Nvidia gastó 4.000 millones para cambiar el paradigma de la IA. Acaba de activar su plan para seguir liderando el sector
Nvidia ha dado un paso monumental en el ámbito de la inteligencia artificial al invertir 4.000 millones de dólares en el desarrollo de la tecnología fotónica. Esta inversión se centra en la creación de su nueva plataforma de IA, Vera Rubin, que incluye una CPU y GPU de última generación.

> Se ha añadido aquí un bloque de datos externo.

(** The pages that were in place still are. *)
Lemma page_stays pg : (exists g, Elf.page_at root s pg g) -> Z.land (snd (fst pg)) ADDR_MASK = 0 -> 0 <= fst (fst pg) < USER_SPACE_MAX ->
  exists g, Elf.page_at root s' pg g.
Proof.
  intros (g & Hg) Hm Hv. exists g. destruct page_mapped as (X & Ha & Hp). destruct page_tables as [Ht Hpt].
  assert (g <> f) as Hgf by (apply page_not_free; destruct pg as [[? ?] ?]; apply Hg).
  assert (pte (mem s2) root (fst (fst pg)) = pte (mem s) root (fst (fst pg))) as Hsame.
  { rewrite Hp by now apply user_indices. rewrite decide_False; [reflexivity|]. intros Hi.
    apply (indices_page va _ Hva Hv) in Hi. destruct pg as [[v flg] bytes]. destruct Hg as (Hb & Hg & _). cbn [fst snd] in *.
    destruct (pte_page (mem s) root v va Hv Hva (eq_sym Hi)) as (_ & _ & Hpp). rewrite <- Hpp in Hg.
    specialize (Ha _ Hg). rewrite make_entry_addr in Ha by assumption. apply (f_equal addr_frame) in Ha. rewrite !addr_frame_addr in Ha. congruence. }
  assert (Elf.page_at root (with_mem s2 (mem s')) pg g) as Hw.
  { apply (Elf.page_at_write _ _ _ f); [|exact Hgf|exact Efill|exact Ht|now apply Hpt, user_indices].
    eapply Elf.page_at_kept; [|exact X|exact Hsame]. now apply Elf.page_at_alloc; [apply page_mono|]. }
  destruct pg as [[v flg] bytes]. unfold Elf.page_at in *. cbn [mem with_mem frames] in Hw. now rewrite Efr.
Qed.

End Page.

(** A page placed in the lower half. *)
Lemma user_page_keeps root K s fl msg place fill s' : separate root K s -> is_present fl = true /\ Z.land fl ADDR_MASK = 0 ->
  (forall s0 va s1, place s0 = Done (Ok va, s1) -> s1 = s0 /\ 0 <= va < USER_SPACE_MAX) -> (forall va f, fills f (fill va f)) ->
  place_page root fl msg place fill s = Done (Ok tt, s') ->
  keeps (upper root K) s s' /\ separate root K s'
  /\ forall pg, (exists g, Elf.page_at root s pg g) -> Z.land (snd (fst pg)) ADDR_MASK = 0 -> 0 <= fst (fst pg) < USER_SPACE_MAX ->
     exists g, Elf.page_at root s' pg g.
Proof.
  intros Hs Hfl Hpl Hfi E.
  destruct (place_page_inv _ _ _ _ _ _ _ (proj1 (sep_guard _ _ _ Hs)) E) as (f & a & va & s1 & s2 & _ & Hoka & Hf & Hfa & E1 & E2 & E3).
  destruct (Hpl _ _ _ E1) as [-> Hva]. destruct (Hfi va f s2 s' E3) as [Efr Efill].
  split; [now apply (page_keeps root K s s2 s' a f va fl)|]. split; [now apply (page_separate root K s s2 s' a f va fl)|].
  intros pg. now apply (page_stays root K s s2 s' a f va fl).
Qed.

Sin embargo, el verdadero cambio de paradigma reside en la adopción de la fotónica, una tecnología que promete ser el pilar de los centros de datos del futuro.

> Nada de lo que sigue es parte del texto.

Lemma parse_unfold data : (20 <= length data)%nat ->
  Ipv4.parse data =
    let at_ i := nth i data 0 in
    let be i := from_be (sub_slice data i (i + 2)) in
    let hl := (Z.to_nat (Z.land (at_ 0%nat) 0x0F) * 4)%nat in
    if negb (Z.shiftr (at_ 0%nat) 4 =? 4) then Done None
    else if (length data <? hl)%nat then Done None
    else
      let! ok := Ipv4.verify_checksum (take hl data) in
      if negb ok then Done None
      else Done (Some (Ipv4.mkPacket (Z.shiftr (at_ 0%nat) 4) (Z.land (at_ 0%nat) 0x0F) (Z.shiftr (at_ 1%nat) 2)
             (Z.land (at_ 1%nat) 0x03) (be 2%nat) (be 4%nat) (Z.shiftr (be 6%nat) 13) (Z.land (be 6%nat) 0x1FFF)
             (at_ 8%nat) (Ipv4.from_u8 (at_ 9%nat)) (be 10%nat) (sub_slice data 12 16) (sub_slice data 16 20)
             (drop hl data))).
Proof.
  intros Hl. cbn zeta. unfold Ipv4.parse. rewrite (proj2 (Nat.ltb_ge _ _)) by (unfold Ipv4.MIN_HEADER_SIZE; lia).
  rewrite !(index_nth data _ 0) by lia. cbn [bind]. case_match; [reflexivity|].
  destruct (length data <? _)%nat eqn:Eh; [reflexivity|]. breflect.
  rewrite !be_at_Done by (cbn; lia). rewrite !slice_Done by lia. cbn [bind].
  set (hl := (_ * 4)%nat) in *.
  replace (sub_slice data 0 hl) with (take hl data) by (unfold sub_slice; now rewrite Nat.sub_0_r, drop_0).
  destruct (Ipv4.verify_checksum _) as [[]|]; cbn [bind negb]; [|reflexivity..].
  replace (sub_slice data hl (length data)) with (drop hl data); [reflexivity|].
  unfold sub_slice. rewrite take_ge by (rewrite length_drop; lia). reflexivity.
Qed.

Lemma ipv4_round src dst p body :
  ip_ok src -> ip_ok dst -> Z.of_nat (length body) <= 65515 ->
  exists data c, Ipv4.build_ipv4_packet src dst p body = Done (Ok data)
    /\ Ipv4.parse data = Done (Some (Ipv4.mkPacket 4 5 0 0 (20 + Z.of_nat (length body)) 0 0 0 64 p c src dst body)).
Proof.
  intros Hs Hd Hl. set (tl := 20 + Z.of_nat (length body)).
  destruct (stored_checksum tl p src dst Hs Hd) as (c & Hc & Hcb & Hv).
  exists (Ipv4.header tl p c src dst ++ body), c. unfold Ipv4.build_ipv4_packet. cbn zeta. fold tl.
  rewrite (proj2 (Z.ltb_ge 65535 tl)) by lia. rewrite Hc. cbn [bind]. split; [reflexivity|]. clear Hc.
  rewrite parse_unfold by (rewrite length_app, length_header by assumption; lia).
  rewrite length_app, length_header by assumption.
  destruct (ip_cases _ Hs) as (s0 & s1 & s2 & s3 & -> & _), (ip_cases _ Hd) as (d0 & d1 & d2 & d3 & -> & _).
  unfold Ipv4.header in *. rewrite !to_be_2 in *. cbn [app nth] in *. cbn zeta.
  change (Z.shiftr 69 4) with 4. change (Z.land 69 0x0F) with 5. change (Z.to_nat 5 * 4)%nat with 20%nat.
  cbn [negb Z.eqb Pos.eqb Nat.ltb Nat.leb Nat.add]. unfold sub_slice. cbn [Nat.sub take drop].
  rewrite firstn_O, Hv. cbn [bind negb]. rewrite !from_be_pair. do 3 f_equal; try (cbn; lia); try reflexivity.
  now destruct p.
Qed.

(** IPv4 round trip. A packet that [build_ipv4_packet] makes of any
    addresses, protocol and payload of at most 65515 bytes is accepted by
    [IPv4Packet::parse], checksum included, and its addresses, protocol, length
    and payload are the ones given. *)
Theorem ipv4_build_parse src dst p body :
  ip_ok src -> ip_ok dst -> Z.of_nat (length body) <= 65515 ->
  exists data c, Ipv4.build_ipv4_packet src dst p body = Done (Ok data)
    /\ Ipv4.parse data = Done (Some (Ipv4.mkPacket 4 5 0 0 (20 + Z.of_nat (length body)) 0 0 0 64 p c src dst body)).
Proof. apply ipv4_round. Qed.

Lemma ipv4_build_parse_witness :
  exists data, Ipv4.build_ipv4_packet [10; 0; 2; 15] [10; 0; 2; 2] Ipv4.UDP [116; 101; 115; 116] = Done (Ok data)
    /\ exists q, Ipv4.parse data = Done (Some q) /\ Ipv4.payload q = [116; 101; 115; 116].
Proof.
  destruct (ipv4_build_parse [10; 0; 2; 15] [10; 0; 2; 2] Ipv4.UDP [116; 101; 115; 116]) as (data & c & H1 & H2).
  - split; [reflexivity|]. repeat constructor; unfold U8_MAX; lia.
  - split; [reflexivity|]. repeat constructor; unfold U8_MAX; lia.
  - cbn. lia.
  - exists data. split; [exact H1|]. eexists. split; [exact H2|reflexivity].
Defined.

(** One byte changed in the header. *)
Lemma words_sum_insert l : forall i b old, l !! i = Some old ->
  words_sum (<[i := b]> l) = words_sum l + (b - old) * (if Nat.even i then 256 else 1).
Proof.
  induction l as [|a|a c l IH] using pairs_ind; intros i b old Hi; [discriminate| |].
  - destruct i as [|i]; [|discriminate]. injection Hi as ->. cbn. lia.
  - destruct i as [|[|i]]; cbn [lookup list_lookup] in Hi.
    + injection Hi as ->. cbn. lia.
    + injection Hi as ->. cbn. lia.
    + change (<[S (S i) := b]> (a :: c :: l)) with (a :: c :: <[i := b]> l). cbn [words_sum Nat.even].
      rewrite (IH i b old Hi). lia.
Qed.

(** Damaged headers. If one byte of the header of an accepted IPv4 packet,
    other than the first, which tells how long the header is, is replaced by a
    different byte, the packet is rejected. *)
Theorem ipv4_corruption_rejected data q i b old :
  bytes_ok data -> Ipv4.parse data = Done (Some q) -> (1 <= i)%nat -> Z.of_nat i < Ipv4.ihl q * 4 ->
  data !! i = Some old -> is_u8 b -> b <> old ->
  Ipv4.parse (<[i := b]> data) = Done None.
Proof.
  intros Hb Hp Hi Hih Ho Hbb Hne.
  assert (20 <= length data)%nat as Hl.
  { unfold Ipv4.parse in Hp. destruct (Nat.ltb_spec (length data) Ipv4.MIN_HEADER_SIZE); [discriminate|]. assumption. }
  rewrite parse_unfold in Hp by assumption. cbn zeta in Hp.
  rewrite parse_unfold by now rewrite length_insert. cbn zeta. rewrite length_insert.
  destruct i as [|i]; [lia|]. destruct data as [|d0 data]; [cbn in Hl; lia|].
  change (<[S i := b]> (d0 :: data)) with (d0 :: <[i := b]> data). change (nth 0 (d0 :: <[i := b]> data) 0) with d0.
  change (nth 0 (d0 :: data) 0) with d0 in Hp.
  destruct (negb (Z.shiftr d0 4 =? 4)); [reflexivity|]. set (hl := (Z.to_nat (Z.land d0 0x0F) * 4)%nat) in *.
  destruct (length (d0 :: data) <? hl)%nat eqn:Eh; [reflexivity|]. breflect.
  change (d0 :: <[i := b]> data) with (<[S i := b]> (d0 :: data)).
  set (h := take hl (d0 :: data)) in *. assert (bytes_ok h) as Hh by now apply Forall_take.
  assert (Z.land d0 0x0F = d0 mod 16) as Hm by (apply (Z.land_ones d0 4); lia).
  assert (Z.of_nat (length h) <= 65536) as Hhl by (unfold h, hl; rewrite length_take, Hm; lia).
  rewrite verify_checksum_spec in Hp by assumption. cbn [bind] in Hp.
  destruct (negb (words_sum h =? 0) && (words_sum h mod 65535 =? 0)) eqn:Ev; cbn [negb] in Hp; [|discriminate]. breflect.
  assert (S i < hl)%nat as Hihl by (apply Done_inj in Hp as [= <-]; cbn [Ipv4.ihl] in Hih; unfold hl; lia).
  rewrite take_insert, decide_True by assumption. fold h.
  rewrite verify_checksum_spec; [|apply Forall_insert; assumption|now rewrite length_insert]. cbn [bind].
  assert (h !! S i = Some old) as Hho by (subst h; rewrite lookup_take_lt by assumption; exact Ho).
  rewrite (words_sum_insert h (S i) b old Hho).
  assert (is_u8 old) as Hob by (apply (Forall_lookup_1 _ _ _ _ Hh Hho)).
  replace (_ && _) with false; [reflexivity|]. symmetry. apply andb_false_iff. right. apply Z.eqb_neq.
  unfold is_u8, U8_MAX in *. destruct (Nat.even (S i)); lia.
Qed.

Lemma ipv4_corruption_rejected_witness :
  exists data q, Ipv4.build_ipv4_packet [10; 0; 2; 15] [10; 0; 2; 2] Ipv4.UDP [1; 2] = Done (Ok data)
    /\ Ipv4.parse data = Done (Some q) /\ Ipv4.parse (<[19%nat := 3]> data) = Done None.
Proof.
  eexists _, _. split; [vm_compute; reflexivity|]. split; [vm_compute; reflexivity|].
  eapply ipv4_corruption_rejected with (old := 2).
  - repeat constructor; unfold U8_MAX; lia.
  - vm_compute. reflexivity.
  - lia.
  - cbn. lia.
  - reflexivity.
  - unfold is_u8, U8_MAX. lia.
  - lia.
Defined.

(** The other parsers on packets that are built. *)
Lemma ethernet_build_parse src dst t body : mac_ok src -> mac_ok dst ->
  Ethernet.parse (Ethernet.build_ethernet_frame src dst t body) = Done (Some (Ethernet.mkFrame dst src t body)).
Proof.
  intros [Hs _] [Hd _].
  destruct src as [|s0 [|s1 [|s2 [|s3 [|s4 [|s5 []]]]]]]; try discriminate Hs.
  destruct dst as [|d0 [|d1 [|d2 [|d3 [|d4 [|d5 []]]]]]]; try discriminate Hd.
  unfold Ethernet.build_ethernet_frame, Ethernet.parse. rewrite to_be_2. cbn [app length].
  rewrite (proj2 (Nat.ltb_ge _ _)) by (unfold Ethernet.MIN_SIZE; lia).
  rewrite !slice_Done, be_at_Done by (cbn; lia). cbn [bind]. unfold sub_slice. cbn [Nat.sub Nat.add take drop].
  rewrite Nat.sub_0_r, firstn_all, from_be_pair. now destruct t.
Qed.

Lemma arp_to_bytes_parse p : is_u16 (Arp.hardware_type p) -> is_u16 (Arp.protocol_type p) ->
  mac_ok (Arp.sender_mac p) -> ip_ok (Arp.sender_ip p) -> mac_ok (Arp.target_mac p) -> ip_ok (Arp.target_ip p) ->
  Arp.parse (Arp.to_bytes p) = Done (Some p).
Proof.
  destruct p as [hw proto hlen plen op smac sip tmac tip]. cbn [Arp.hardware_type Arp.protocol_type Arp.sender_mac
    Arp.sender_ip Arp.target_mac Arp.target_ip]. unfold is_u16, U16_MAX. intros Hh Hp [Hs _] [Hsi _] [Ht _] [Hti _].
  destruct smac as [|s0 [|s1 [|s2 [|s3 [|s4 [|s5 []]]]]]]; try discriminate Hs.
  destruct tmac as [|d0 [|d1 [|d2 [|d3 [|d4 [|d5 []]]]]]]; try discriminate Ht.
  destruct sip as [|i0 [|i1 [|i2 [|i3 []]]]]; try discriminate Hsi.
  destruct tip as [|t0 [|t1 [|t2 [|t3 []]]]]; try discriminate Hti.
  unfold Arp.to_bytes, Arp.parse. cbn [Arp.hardware_type Arp.protocol_type Arp.sender_mac Arp.sender_ip Arp.target_mac
    Arp.target_ip Arp.hardware_len Arp.protocol_len Arp.operation]. rewrite !to_be_2. cbn [app].
  rewrite (proj2 (Nat.ltb_ge _ _)) by (cbn; unfold Arp.SIZE; lia).
  rewrite !be_at_Done, !slice_Done, !(index_nth _ _ 0) by (cbn; lia). cbn [bind nth].
  unfold sub_slice. cbn [Nat.sub Nat.add take drop]. rewrite !from_be_pair. repeat f_equal; try lia. now destruct op.
Qed.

La fotónica, o «óptica coempaquetada» (CPO), integra componentes fotónicos directamente junto al chip de cómputo, permitiendo que los datos entre chips viajen a través de la luz en lugar del cobre. Esto no solo mejora la velocidad de transmisión de datos, sino que también reduce el consumo energético en un 30%, lo que permite escalar los equipos de los centros de datos sin aumentar significativamente el consumo energético.

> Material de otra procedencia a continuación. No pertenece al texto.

(* ===== verification/Dns.v ===== *)
(** * The DNS client (src/kernel/src/net/dns.rs)

    Names in wire format, queries, and the parser of responses.  The loop that
    decodes a name follows compression pointers without a limit; it has fuel
    here, and [None] stands for a loop that is still running. *)

From Stdlib Require Import Ascii ListDec.
From S2P Require Import Prelude Bytes Abi Path Utf8 Packets Net.
Import Bytes Utf8 Net.

Module Dns.

Inductive DnsType : Type := A | AAAA.
Definition dns_type (t : DnsType) : Z := match t with A => 1 | AAAA => 28 end.
Definition CLASS_IN : Z := 1.

Inductive DnsRCode : Type := NoError | FormatError | ServerFailure | NameError | NotImplemented | Refused.
Definition rcode_from_u8 (value : Z) : DnsRCode :=
  match value with
  | 0 => NoError | 1 => FormatError | 2 => ServerFailure | 3 => NameError | 4 => NotImplemented | 5 => Refused
  | _ => ServerFailure
  end.

(** A label is preceded by its length as a byte; empty ones are skipped. *)
Definition encode_label (label : string) : list Z :=
  if Str.is_empty label then []
  else wrap8 (Z.of_nat (length (bytes_of_string label))) :: bytes_of_string label.

Definition encode_domain_name (name : string) : list Z := concat (encode_label <$> Str.split_on "." name) ++ [0].

(** The loop of [decode_domain_name]: the name and the offset after it, or a
    failure; [None] when the fuel runs out. *)
Fixpoint decode_loop (fuel : nat) (data : list Z) (jump_offset : nat) (jumped : bool) (offset : nat) (first : bool)
    (name : string) : option (option (string * nat)) :=
  match fuel with
  | O => None
  | S fuel' =>
      match data !! jump_offset with
      | None => Some None
      | Some len =>
          if len =? 0 then Some (Some (name, if jumped then offset else S jump_offset))
          else if Z.land len 0xC0 =? 0xC0 then
            match data !! S jump_offset with
            | None => Some None
            | Some low =>
                let ptr := Z.to_nat (from_be [Z.land len 0x3F; low]) in
                decode_loop fuel' data ptr true (if jumped then offset else S (S jump_offset)) first name
            end
          else
            let start := S jump_offset in
            let stop := (start + Z.to_nat len)%nat in
            if (length data <? stop)%nat then Some None
            else
              match from_utf8 (sub_slice data start stop) with
              | None => Some None
              | Some s =>
                  decode_loop fuel' data stop jumped offset false
                    (name ++ (if first then EmptyString else ".") ++ s)%string
              end
      end
  end.

Definition decode_domain_name (fuel : nat) (data : list Z) (offset : nat) : option (option (string * nat)) :=
  decode_loop fuel data offset false offset true EmptyString.

Definition TXID : Z := 0x1234.

Definition build_dns_query (hostname : string) (query_type : DnsType) : list Z :=
  to_be 2 TXID ++ to_be 2 0x0100 ++ to_be 2 1 ++ to_be 2 0 ++ to_be 2 0 ++ to_be 2 0
  ++ encode_domain_name hostname ++ to_be 2 (dns_type query_type) ++ to_be 2 CLASS_IN.

(** The loop over the questions: the offset after them. *)
Fixpoint skip_questions (fuel : nat) (data : list Z) (qdcount : nat) (offset : nat) : option (option nat) :=
  match qdcount with
  | O => Some (Some offset)
  | S n =>
      match decode_domain_name fuel data offset with
      | None => None
      | Some None => Some None
      | Some (Some (_, offset)) => skip_questions fuel data n (offset + 4)
      end
  end.

(** [u16::from_be_bytes] of two bytes that are in range. *)
Definition u16_at (data : list Z) (i : nat) : Z := from_be (sub_slice data i (i + 2)).

(** The loop over the answers: the addresses of the A records. *)
Fixpoint parse_answers (fuel : nat) (data : list Z) (ancount : nat) (offset : nat) (addresses : list (list Z))
    : option (option (list (list Z))) :=
  match ancount with
  | O => Some (Some addresses)
  | S n =>
      match decode_domain_name fuel data offset with
      | None => None
      | Some None => Some None
      | Some (Some (_, offset)) =>
          if (length data <? offset + 10)%nat then Some None
          else
            let rtype := u16_at data offset in
            let rdlength := Z.to_nat (u16_at data (offset + 8)) in
            let offset := (offset + 10)%nat in
            if (length data <? offset + rdlength)%nat then Some None
            else
              let addresses :=
                if (rtype =? dns_type A) && (rdlength =? 4)%nat
                then addresses ++ [sub_slice data offset (offset + 4)] else addresses in
              parse_answers fuel data n (offset + rdlength) addresses
      end
  end.

Definition parse_dns_response (fuel : nat) (data : list Z) : option (option (list (list Z))) :=
  if (length data <? 12)%nat then Some None
  else
    match rcode_from_u8 (Z.land (u16_at data 2) 0x0F) with
    | NoError =>
        match skip_questions fuel data (Z.to_nat (u16_at data 4)) 12 with
        | None => None
        | Some None => Some None
        | Some (Some offset) => parse_answers fuel data (Z.to_nat (u16_at data 6)) offset []
        end
    | _ => Some None
    end.

Section Lookup.
Context {N : Type} {DN : Driver N}.

(** [lookup]; [Ok None] when the parser of the response ran out of fuel. *)
Definition lookup (fuel : nat) (hostname : string) : stm (Net (N := N)) string (option (list Z)) :=
  let% c := get_config in
  let% src_port := (fun n => let (r, n) := bind 0 n in Done (r, n)) in
  let query := build_dns_query hostname A in
  let% _ := send_udp_packet src_port (dns_server c) 53 query in
  let% (response, _, _) := recv_udp_packet_blocking src_port (Z.to_nat 1000) in
  let% _ := smodify (unbind src_port) in
  match parse_dns_response fuel response with
  | None => sret None
  | Some None => sfail "Invalid DNS response"%string
  | Some (Some []) => sfail "No addresses found"%string
  | Some (Some (ip :: _)) => sret (Some ip)
  end.

End Lookup.

(** ** Names *)

Definition label_ok (label : string) : Prop :=
  label <> EmptyString /\ (String.length label <= 63)%nat
  /\ well_formed (length (bytes_of_string label)) (bytes_of_string label) = true.

(** The labels appended to a name that is being decoded. *)
Fixpoint joined (first : bool) (name : string) (labels : list string) : string :=
  match labels with
  | [] => name
  | l :: ls => joined false (name ++ (if first then EmptyString else ".") ++ l)%string ls
  end.

Lemma joined_tail ls : forall name l, joined false (name ++ l)%string ls = (name ++ String.concat "." (l :: ls))%string.
Proof.
  induction ls as [|l' ls IH]; intros name l; [reflexivity|]. cbn [joined].
  rewrite Str.str_app_assoc, IH.
  rewrite <- !Str.str_app_assoc. reflexivity.
Qed.

Lemma joined_concat ls : joined true EmptyString ls = String.concat "." ls.
Proof. destruct ls as [|l ls]; [reflexivity|]. apply (joined_tail ls EmptyString l). Qed.

Lemma encode_label_ok l :
  label_ok l -> encode_label l = Z.of_nat (length (bytes_of_string l)) :: bytes_of_string l
                /\ 0 < Z.of_nat (length (bytes_of_string l)) <= 63.
Proof.
  intros (Hne & Hlen & _). unfold encode_label. rewrite length_bytes_of_string.
  destruct l as [|c l]; [done|]. cbn [Str.is_empty]. cbn [String.length] in *. split; [|lia].
  f_equal. unfold wrap8. apply Z.mod_small. lia.
Qed.

Lemma short_is_no_pointer len : 0 <= len <= 63 -> (Z.land len 0xC0 =? 0xC0) = false.
Proof.
  intros H. apply Z.eqb_neq.
  assert (Z.land len 63 = len mod 2 ^ 6) as E by (apply (Z.land_ones len 6); lia).
  rewrite Z.mod_small in E by lia. rewrite <- E.
  rewrite <- Z.land_assoc. change (Z.land 63 192) with 0. now rewrite Z.land_0_r.
Qed.

Lemma decode_loop_labels labels : forall fuel pre post first name off,
  Forall label_ok labels -> (length labels < fuel)%nat ->
  decode_loop fuel (pre ++ concat (encode_label <$> labels) ++ 0 :: post) (length pre) false off first name
  = Some (Some (joined first name labels, (length pre + length (concat (encode_label <$> labels)) + 1)%nat)).
Proof.
  induction labels as [|l ls IH]; intros [|fuel] pre post first name off Hok Hf; try (cbn in Hf; lia);
    cbn [decode_loop concat fmap list_fmap joined].
  - cbn [app length]. rewrite list_lookup_middle by done. cbn. do 3 f_equal. lia.
  - apply Forall_cons in Hok as [Hl Hok]. destruct (encode_label_ok l Hl) as [-> Hlen].
    set (b := bytes_of_string l) in *. cbn [app]. rewrite <- app_assoc.
    set (rest := concat _ ++ _) in *. rewrite list_lookup_middle by done.
    rewrite (proj2 (Z.eqb_neq _ 0)) by lia. rewrite short_is_no_pointer by lia. rewrite Nat2Z.id.
    assert (length (pre ++ Z.of_nat (length b) :: b ++ rest) <? S (length pre) + length b = false)%nat as ->
      by (apply Nat.ltb_ge; rewrite !length_app; cbn [length]; rewrite length_app; lia).
    change (pre ++ Z.of_nat (length b) :: b ++ rest) with (pre ++ [Z.of_nat (length b)] ++ b ++ rest).
    rewrite app_assoc. set (pre' := pre ++ [Z.of_nat (length b)]).
    replace (S (length pre)) with (length pre') by (unfold pre'; rewrite length_app; cbn; lia).
    rewrite sub_slice_middle. unfold from_utf8. destruct Hl as (_ & _ & Hwf). fold b in Hwf. rewrite Hwf.
    assert (string_of_bytes b = l) as -> by apply string_of_bytes_of_string.
    rewrite app_assoc, <- length_app. subst rest. rewrite IH by (done || cbn in Hf; lia).
    do 3 f_equal. unfold pre'. rewrite !length_app. cbn [length]. rewrite length_app. lia.
Qed.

El vicepresidente de Nvidia ha confirmado que la producción en masa de esta tecnología ya ha comenzado, y se espera que escale en la segunda mitad del año. Empresas como TSMC, líder en la fabricación de semiconductores, se han convertido en socios clave en este proceso. Sin embargo, el control de China sobre el fosfuro de indio, esencial para las fuentes de luz láser de las interconexiones ópticas, podría convertirse en un cuello de botella significativo, similar al problema actual con la memoria RAM o NAND.
La apuesta por la fotónica no solo promete aumentar el rendimiento de los sistemas de IA diez veces, sino que también plantea un desafío estratégico en el contexto de la competencia tecnológica global, especialmente frente a empresas chinas como Huawei.